О. Берггольц вспоминала: «Мы, группа молодых… инженеров и писателей, на паях выстроили его в самом начале 30-х годов в порядке категорической борьбы со „старым бытом“… Мы вселились в наш дом с энтузиазмом… и даже архинепривлекательный внешний вид „под Корбюзье“ с массой высоких крохотных клеток-балкончиков не смущал нас: крайняя убогость его архитектуры казалась нам какой-то особой строгостью, соответствующей времени» [255] . Кроме внешних недостатков, омрачали жизнь обитателей «слезы», включая и самых убежденных строителей нового общества, и другие обстоятельства: «Звукопроницаемость же в доме была такой идеальной, что если внизу, на третьем этаже, у писателя Миши Чумандрина играли в блошки или читали стихи, у меня, на пятом, уже было все слышно вплоть до плохих рифм. Это слишком тесное вынужденное общение друг с другом в невероятно маленьких комнатах-конурах очень раздражало и утомляло». «Слезинцами» были, кроме уже упомянутых, такие литераторы, как Б. Молчалин, Ю. Либединский, В. Эрлих.

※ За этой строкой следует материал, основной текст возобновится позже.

Lemma retained_lines_sublist enabled (lines : list string) : ∀ stack,
  retained_lines enabled stack lines `sublist_of` lines.
Proof.
  induction lines as [|line lines IH]; intros stack; [done|].
  cbn [retained_lines]. repeat case_match;
    (by apply sublist_skip) || (by apply sublist_cons).
Qed.

(** After [count] blank lines, at most 2, what the compaction appends
    never makes three blank lines in a row. *)
Lemma compact_no_triple (lines : list string) : ∀ count i,
  count ≤ 2 →
  ¬ blank_triple_at (replicate count "" ++ compact count lines) i.
Proof.
  induction lines as [|line lines IH]; intros count i Hc (H0 & H1 & H2).
  - apply lookup_lt_Some in H2.
    rewrite length_app, length_replicate in H2. simpl in H2. lia.
  - cbn [compact] in *. destruct (decide (line = "")) as [->|Hne].
    + destruct (count <=? 1) eqn:Hle.
      * apply Nat.leb_le in Hle. rewrite Nat.add_1_r in H0, H1, H2.
        apply (IH (S count) i); [lia|].
        rewrite replicate_S_end, <- app_assoc. by repeat split.
      * by apply (IH count i).
    + assert (Hat : ∀ j, count ≤ j →
                (replicate count "" ++ line :: compact 0 lines) !! j
                = (line :: compact 0 lines) !! (j - count)).
      { intros j Hj. rewrite lookup_app_r; rewrite length_replicate; done. }
      destruct (decide (i ≤ count)) as [Hi|Hi].
      * destruct (decide (count = i)) as [->|]; [|
          destruct (decide (count = S i)) as [->|]].
        -- rewrite Hat, Nat.sub_diag in H0 by lia. by simplify_eq/=.
        -- rewrite Hat, Nat.sub_diag in H1 by lia. by simplify_eq/=.
        -- assert (count = S (S i)) as -> by lia.
           rewrite Hat, Nat.sub_diag in H2 by lia. by simplify_eq/=.
      * apply (IH 0 (i - count - 1)); [lia|]. simpl.
        rewrite Hat in H0, H1, H2 by lia.
        replace (i - count) with (S (i - count - 1)) in H0 by lia.
        replace (S i - count) with (S (S (i - count - 1))) in H1 by lia.
        replace (S (S i) - count) with (S (S (S (i - count - 1)))) in H2
          by lia.
        by repeat split.
Qed.
Definition NeedsTestGeneration (s : State) : bool :=
  PrimFloat.ltb (CurrentCoverage s) (TargetCoverage s).

(** ** [encoding/json] on [State]

    The state file is modelled as the JSON document it holds, a tree; the
    text layer ([MarshalIndent]'s printing, the parser) is not opened.  A
    number leaf records whether Go wrote it for an [int] or for a
    [float64], and a string leaf that is an RFC 3339 timestamp is a
    [JTime].  Instants are taken to lie in the years 0 to 9999, the ones
    [Time.MarshalJSON] accepts. *)

Inductive json : Type :=
| JNull
| JBool (b : bool)
| JInt (z : Z)
| JFloat (f : float)
| JString (s : string)
| JTime (t : time)
| JArray (l : list json)
| JObject (fields : list (string * json)).

Module Json.

(** [json.Marshal] on a [float64]: NaN and the infinities are an
    [UnsupportedValueError]. *)
Definition marshal_float (f : float) : option json :=
  if PrimFloat.is_nan f || PrimFloat.is_infinity f then None
  else Some (JFloat f).

Definition marshal_strings (l : list string) : json :=
  JArray (JString <$> l).

Definition marshal_bool_map (m : gmap string bool) : json :=
  JObject (prod_map id JBool <$> map_to_list m).

Definition marshal_string_map (m : gmap string string) : json :=
  JObject (prod_map id JString <$> map_to_list m).

Definition marshal_snapshot (c : CoverageSnapshot) : option json :=
  cov ← marshal_float (Coverage c);
  Some (JObject [ ("timestamp", JTime (Timestamp c));
                  ("coverage", cov);
                  ("iteration", JInt (Iteration c));
                  ("files_added", JInt (FilesAdded c)) ]).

До Ленинграда дошла московская «мода» возводить писательские надстройки: «В 1934 году на канале Грибоедова, 9…было закончено строительство двухэтажной надстройки. Сооружалась она на кооперативных началах на деньги ленинградских писателей. Первоначально предполагали возвести три этажа, однако надстроено было лишь два, и с чьей-то легкой руки дом окрестили „небоскребом“» [256] .
В июле 1933 года постановлением ЦИК и СНК СССР члены ССП приравнивались в жилищных правах к научным работникам. Им предоставлялись льготы: отдельная комната для занятий или дополнительная площадь в 20 квадратных метров, оплата всей жилплощади в одинарном размере, сохранение жилой площади за находящимися в длительных командировках. В случае освобождения занимаемой писателями площади она подлежала передаче в ССП или его местные отделения для заселения литераторами [257] . На практике это постановление не выполнялось.
Получение отдельной квартиры в то время было настоящим чудом — ведь в 1933 году на одного жителя Москвы в среднем приходилось лишь 4,15 квадратного метра жилой площади. В 1935 году половина населения столицы жила в коммуналках, другие — в бараках, и только небольшая часть имела отдельное жилье [258] .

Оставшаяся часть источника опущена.